İklim: bölgede nemli subtropikal iklim koşulları egemendir. Bahar aylarında süper fırtınalar ve bazen kasırga gelmektedir. Güneydeki Meksika körfezinden, nemli rüzgarlar eser. Yaz aylarında sıcaklık ortalama 32 derece ve üzerine çıkar. Ancak, nem nedeniyle hissedilen sıcaklık daha yüksektir.

Özellikle, yaz sabahlarında ortalama nem % 90’lara kadar çıkar. İnsanlar, araç ve konutlarında, her binada, sürekli klima kullanmak zorunda kalırlar. 1980 yılında, Houston şehri, yeryüzünün en klimalı şehirlerinden biri olarak tarif edilmiştir.

Yaz aylarında, öğleden sonraları sık sık sağanak yağış görülür.
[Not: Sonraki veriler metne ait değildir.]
(** [save_to_excel]: builds the two data frames, then has them written;
    returns the frames handed to the writer, sheet name and rows. *)
Definition save_to_excel (write : excel_writer) (self : ExcelSaver)
           (image_models image_urls : list pyval) (image_statuses : list string)
           (attachment_models attachment_urls : list pyval)
           (attachment_statuses : list string)
  : res (list (string * list row)) :=
  df_images <- DataFrame image_models image_urls image_statuses ;;
  df_attachments <- DataFrame attachment_models attachment_urls
                      attachment_statuses ;;
  let sheets := [ ("image_status", df_images); ("pdf_status", df_attachments) ] in
  done <- write (output_file self) sheets ;;
  Ok sheets.

(** Line 155; [stem path] stands for
    [os.path.splitext(os.path.basename(path))[0]]. *)
Definition output_file_name (stem : string -> string) (json_file : string)
  : string :=
  stem json_file +++ "_results.xlsx".

(** Lines 139-157, one uploaded file: read, probe both batches, export.
    [None] when the file holds no URL and is skipped. *)
Definition check_file (url_checker : URLChecker) (ua : ua_global)
           (load : string -> res pyval) (stem : string -> string)
           (write : excel_writer)
           (w_images w_attachments : World) (sched_images sched_attachments : list nat)
           (path : string) : res (option (list (string * list row))) :=
  lists <- read_urls (mk_JSONReader path) load ;;
  let '(image_models, image_urls, attachment_models, attachment_urls) := lists in
  if negb (truthy (PList image_urls)) && negb (truthy (PList attachment_urls)) then
    Ok None
  else
    image <- process_urls url_checker ua w_images sched_images image_urls ;;
    attachment <- process_urls url_checker ua w_attachments sched_attachments
                    attachment_urls ;;
    book <- save_to_excel write (mk_ExcelSaver (output_file_name stem path))
              image_models image_urls (fst image)
              attachment_models attachment_urls (fst attachment) ;;
    Ok (Some book).

(* ================================================================== *)
(** ** The script: one run of "Run URL Check" *)

(** What the outside supplies while one file is processed: the network as
    each of the two batches meets it, the order in which each batch's
    futures are yielded, and what the Excel writer does. *)
Record batch_run : Type := mk_batch_run {
  run_images : World;
  run_attachments : World;
  run_sched_images : list nat;
  run_sched_attachments : list nat;
  run_write : excel_writer
}.

(** Lines 135-159, the loop over [json_files] with the checker of line 131:
    [results] pairs each appended output file name with the frames
    written under it; [n] counts the files seen so far. *)
Fixpoint check_files (ua : ua_global) (load : string -> res pyval)
         (stem : string -> string) (runs : nat -> batch_run) (n : nat)
         (json_files : list string)
         (results : list (string * list (string * list row)))
  : res (list (string * list (string * list row))) :=
  match json_files with
  | [] => Ok results
  | json_file :: rest =>
      outcome <- check_file (mk_URLChecker 5 5) ua load stem
                   (run_write (runs n))
                   (run_images (runs n)) (run_attachments (runs n))
                   (run_sched_images (runs n)) (run_sched_attachments (runs n))
                   json_file ;;
      match outcome with
      | None => check_files ua load stem runs (S n) rest results
      | Some book =>
          check_files ua load stem runs (S n) rest
                      (results ++ [(output_file_name stem json_file, book)])
      end
  end.

(** Lines 162-165: the names zipped into all_results.zip, or [None] when
    [results] is empty and no archive is made. *)
Definition all_results_zip (results : list (string * list (string * list row)))
  : option (list string) :=
  match results with
  | [] => None
  | _ :: _ => Some (map fst results)
  end.

(* ================================================================== *)
(** ** The vocabulary of the specification *)

(** The classification a status string stands for. *)
Inductive StatusValue : Type :=
| Working
| Redirect (code : Z)
| NotWorking (code : Z)
| Timeout
| Failed (reason : string).

(** The string the program uses for each classification. *)
Definition status_string (s : StatusValue) : string :=
  match s with
  | Working => "Working"
  | Redirect code => "Redirect - Status Code: " +++ str_int code
  | NotWorking code => "Not Working - Status Code: " +++ str_int code
  | Timeout => "Timeout"
  | Failed reason => "Failed - " +++ reason
  end.

(** The request a probe sends: the URL, the two headers, the checker's
    timeout, and [allow_redirects=False]. *)
Definition probe_request (self : URLChecker) (ua : ua_global) (k : nat)
           (url : pyval) : Request :=
  mk_request url (check_url_headers ua k) (timeout self) false.

(** The status the coordinator records for a completed future. *)
Definition recorded_status (f : Future) : string :=
  match fut_result f with
  | Ok status => status
  | Raise e => status_string (Failed (exn_str e))
  end.

(** Example collaborators used for the concrete runs below.  The network
    has a host x with a few paths; the host name a..b has an empty label,
    on which urllib3 raises its LocationParseError (a ValueError, not a
    RequestException) and requests passes it on; the host name .x is
    refused by requests itself with InvalidURL; nothing else answers. *)
Definition example_world : World :=
  mk_world (fun _ request =>
    match req_url request with
    | PStr "http://x/200" => Ok (mk_response 200)
    | PStr "http://x/204" => Ok (mk_response 204)
    | PStr "http://x/301" => Ok (mk_response 301)
    | PStr "http://x/404" => Ok (mk_response 404)
    | PStr "http://x/slow" => Raise (mk_exn RequestsTimeout "Read timed out.")
    | PStr "http://x/refused" =>
        Raise (mk_exn RequestException "Connection refused")
    | PStr "http://a..b/" =>
        Raise (mk_exn ValueError
                 "Failed to parse: 'a..b', label empty or too long")
    | PStr "http://.x/" =>
        Raise (mk_exn RequestException "URL has an invalid label.")
    | _ => Raise (mk_exn RequestException "Connection refused")
    end).

(** openpyxl's test for a character it refuses in a cell. *)
Definition illegal_character (c : ascii) : bool :=
  let n := nat_of_ascii c in
  ((n <=? 8) || ((11 <=? n) && (n <=? 12)) || ((14 <=? n) && (n <=? 31)))%nat.

Fixpoint has_illegal_character (s : string) : bool :=
  match s with
  | EmptyString => false
  | String c rest => illegal_character c || has_illegal_character rest
  end.

Definition cell_refused (v : pyval) : bool :=
  match v with PStr s => has_illegal_character s | _ => false end.

Definition row_refused (r : row) : bool :=
  cell_refused (fst (fst r)) || cell_refused (snd (fst r))
  || has_illegal_character (snd r).

(** An example writer: it refuses a sheet of more rows than a worksheet
    holds and a text cell with a control character, and writes the rest. *)
Definition example_write : excel_writer :=
  fun _ sheets =>
    if existsb (fun sheet => 1048576 <=? Z.of_nat (length (snd sheet))) sheets then
      Raise (mk_exn ValueError "This sheet is too large!")
    else if existsb (fun sheet => existsb row_refused (snd sheet)) sheets then
      Raise (mk_exn Exception "cannot be used in worksheets.")
    else Ok tt.

Definition example_stem (path : string) : string :=
  match path with
  | "m1.json" | "temp/m1.json" => "m1"
  | _ => "other"
  end.

Definition example_document : pyval :=
  PList [ PDict [ ("general", PDict [ ("model", PStr "m1") ]);
                  ("images", PList [ PDict [ ("src", PStr "http://x/200") ];
                                     PDict [ ("src", PStr "http://x/404") ];
                                     PDict [ ("src", PStr "") ];
                                     PDict [] ]) ] ].

(** The test of line 56 at loop index [i]. *)
Definition notifies (url_list : list pyval) (i : Z) : bool :=
  ((i + 1) mod 10 =? 0) || (i =? Z.of_nat (length url_list) - 1).

(** The progress lines of [n] loop iterations starting at index [i]. *)
Fixpoint progress_lines (url_list : list pyval) (i : Z) (n : nat) : list string :=
  match n with
  | O => []
  | S n' =>
      (if notifies url_list i then [progress_message (i + 1) url_list] else [])
        ++ progress_lines url_list (i + 1) n'
  end.

(** The shape of document the extractor is written for: a list of objects,
    in each of which "general", when present, is an object and "images" and
    "attachments", when present, are lists of objects. *)
Definition is_dict (v : pyval) : bool :=
  match v with PDict _ => true | _ => false end.

Definition list_of_dicts (v : pyval) : bool :=
  match v with PList items => forallb is_dict items | _ => false end.

Definition model_shape (json_model : pyval) : bool :=
  match json_model with
  | PDict fields =>
      is_dict (dict_get fields "general" (PDict []))
      && list_of_dicts (dict_get fields "images" (PList []))
      && list_of_dicts (dict_get fields "attachments" (PList []))
  | _ => false
  end.

Definition expected_shape (data : pyval) : bool :=
  match data with PList models => forallb model_shape models | _ => false end.

(** The (label, URL) pairs a document of that shape holds under the given
    keys, entries without a URL left out. *)
Definition member (o : pyval) (key : string) (default : pyval) : pyval :=
  match o with PDict fields => dict_get fields key default | _ => default end.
Kış ayları ise, nispeten ılımlıdır. En soğuk ay ortalama sıcaklığı, 6 derece civarındadır. Kar yağışı çok nadirdir. Evet sonuç olarak, şehrin havası, yılın 7 ayında gayet güzeldir. Ama, 3 ay dayanılmaz. Kasım ayından Haziran ayı ortasına kadar hava gayet güzeldir.

Şubat-Mart ayında, üzerinizde ince bir hırka ile dışarıda oturup yemek yiyebilirsiniz. Haziran sonu ile Ağustos sonu arasındaki dönemde ise, felaket sıcak oluyor. Bu dönemde sokakta iseniz, tam bir işkence yaşarsınız. Çünkü, sıcaklık 40 derece, nem % 80 dir ve her şey üzerinize yapışır. Bu durumu bilenler, kapalı yer dışına çıkmazlar.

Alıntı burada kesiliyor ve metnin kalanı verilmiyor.